Of the entries below, restate word for word only the section that runs from the line with "if ret <? 0" to the line with "(** [alloc_ok] and", counting both ends.

Dataset entries:
[Start of section]

(* ===== verification/Netif.v ===== *)
(** * The lwIP interface (lwip-relay/src/wg_netif.c)

    The output function of the network interface, which starts a handshake with
    the peer of the destination when there is none, and the receive slots that
    travel to lwIP inside custom pbufs.  lwIP itself is outside the model: what
    its functions return are arguments. *)

From S2P Require Import Prelude Neon RecvPool Aead Crypto Tunnel Platform Noise Wireguard.

(** [ERR_CODE] stands for the other codes of lwIP. *)
Inductive err_t := ERR_OK | ERR_IF | ERR_BUF | ERR_RTE | ERR_ARG | ERR_CODE (code : Z).

#[export] Instance err_t_eq_dec : EqDecision err_t.
Proof. solve_decision. Defined.

Definition WG_MTU : Z := 1420.

(** The interface structure, as far as the code sets it. *)
Record netif := mkNetif { n_name : list Z; n_mtu : Z; n_state : bool; n_up : bool }.

Section output.
Context `{NeonBuild} `{Scratch} `{Platform} `{X25519}.

(** The branch for a peer without a session. *)
Definition auto_connect (tunnel : WgTunnel) (peer : nat) (w : WLD) : WgTunnel * WLD :=
  let '(h_ret, tunnel, init_msg, hs_state, w) := wg_handshake_init_peer tunnel peer w in
  if h_ret =? WG_OK then
    let '(_, w) := wg_socket_send_to tunnel (relay_hash (get_peer tunnel peer)) (init_bytes init_msg) w in
    (upd_peer tunnel peer (fun p => p <| pending_hs := hs_state |> <| hs_pending := true |>), w)
  else (tunnel, w).

(** [n_state] is whether the interface has a tunnel; [buf] is what
    [pbuf_copy_partial] copied. *)
Definition wg_netif_output (netif : netif) (tunnel : WgTunnel) (buf : list Z) (ipaddr : Z) (w : WLD) : err_t * WgTunnel * WLD :=
  if negb (n_state netif) then (ERR_IF, tunnel, w)
  else if (length buf =? 0)%nat then (ERR_BUF, tunnel, w)
  else
    match wg_find_peer_by_ip tunnel ipaddr with
    | None => (ERR_RTE, tunnel, w)
    | Some i =>
        let peer := get_peer tunnel i in
        if negb (connected peer) || negb (valid (p_session peer)) then
          let '(tunnel, w) := auto_connect tunnel i w in (ERR_OK, tunnel, w)
        else
          let '(ret, tunnel, w) := wg_send_to_peer tunnel i buf w in
          if ret <? 0 then (ERR_IF, tunnel, w) else (ERR_OK, tunnel, w)
    end.
End output.

Definition wg_netif_init (netif : netif) : err_t * Netif.netif :=
  (ERR_OK, mkNetif [119; 103] WG_MTU (n_state netif) true).

Definition wg_netif_set_tunnel (netif : netif) (tunnel : bool) : Netif.netif :=
  mkNetif (n_name netif) (n_mtu netif) tunnel (n_up netif).

(** A holder of a receive slot inside a pbuf. *)
Record WgSlotPbuf := mkHolder { h_in_use : bool; h_tunnel : bool; h_slot : option nat }.

Definition wg_slot_pbuf_free (holder : WgSlotPbuf) (tun : WgTunnel) : WgSlotPbuf * WgTunnel :=
  let slot := h_slot holder in
  let has_tun := h_tunnel holder in
  (mkHolder false false None, if has_tun && bool_decide (slot <> None) then wg_recv_slot_release tun slot else tun).

(** [alloc_ok] and [input_ok] are the outcomes of [pbuf_alloced_custom] and of the
    input function; [pbuf_free] of a fresh pbuf calls the free function. *)
Definition wg_netif_input_slot (tun : WgTunnel) (slot : option nat) (len : Z) (holder : WgSlotPbuf)
    (alloc_ok input_ok : bool) : WgSlotPbuf * WgTunnel :=
  match slot with
  | None => (holder, tun)
  | Some i =>
      if len =? 0 then (holder, wg_recv_slot_release tun slot)
      else
        let holder := mkHolder true true slot in
        if negb alloc_ok then (mkHolder false false None, wg_recv_slot_release tun slot)
        else if negb input_ok then wg_slot_pbuf_free holder tun
        else (holder, tun)
  end.

(** Milliseconds of the monotonic clock (lwip-relay/src/sys_arch.c). *)
Definition sys_now (tv_sec tv_nsec : Z) : Z := u32 (tv_sec * 1000 + tv_nsec / 1000000).

(** A slot given to the interface is given back to the pool exactly once: at
    once when lwIP does not take it, by the free function otherwise. *)
Lemma input_slot_once tun i len holder alloc_ok input_ok :
  let '(h, tun') := wg_netif_input_slot tun (Some i) len holder alloc_ok input_ok in
  (len <> 0 /\ alloc_ok = true /\ input_ok = true /\ tun' = tun /\ h = mkHolder true true (Some i) /\
    (wg_slot_pbuf_free h tun').2 = wg_recv_slot_release tun (Some i) /\ h_in_use (wg_slot_pbuf_free h tun').1 = false) \/
  (tun' = wg_recv_slot_release tun (Some i) /\ (len <> 0 -> h_in_use h = false /\ (wg_slot_pbuf_free h tun').2 = tun')).
Proof.
  unfold wg_netif_input_slot. destruct (Z.eqb_spec len 0); [right; done|].
  destruct alloc_ok; cbn [negb]; [|right; done]. destruct input_ok; cbn [negb]; [left|right; done]. split_and!; done.
Qed.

[End of section]

Solution to this problem:
          if ret <? 0 then (ERR_IF, tunnel, w) else (ERR_OK, tunnel, w)
    end.
End output.

Definition wg_netif_init (netif : netif) : err_t * Netif.netif :=
  (ERR_OK, mkNetif [119; 103] WG_MTU (n_state netif) true).

Definition wg_netif_set_tunnel (netif : netif) (tunnel : bool) : Netif.netif :=
  mkNetif (n_name netif) (n_mtu netif) tunnel (n_up netif).

(** A holder of a receive slot inside a pbuf. *)
Record WgSlotPbuf := mkHolder { h_in_use : bool; h_tunnel : bool; h_slot : option nat }.

Definition wg_slot_pbuf_free (holder : WgSlotPbuf) (tun : WgTunnel) : WgSlotPbuf * WgTunnel :=
  let slot := h_slot holder in
  let has_tun := h_tunnel holder in
  (mkHolder false false None, if has_tun && bool_decide (slot <> None) then wg_recv_slot_release tun slot else tun).

(** [alloc_ok] and [input_ok] are the outcomes of [pbuf_alloced_custom] and of the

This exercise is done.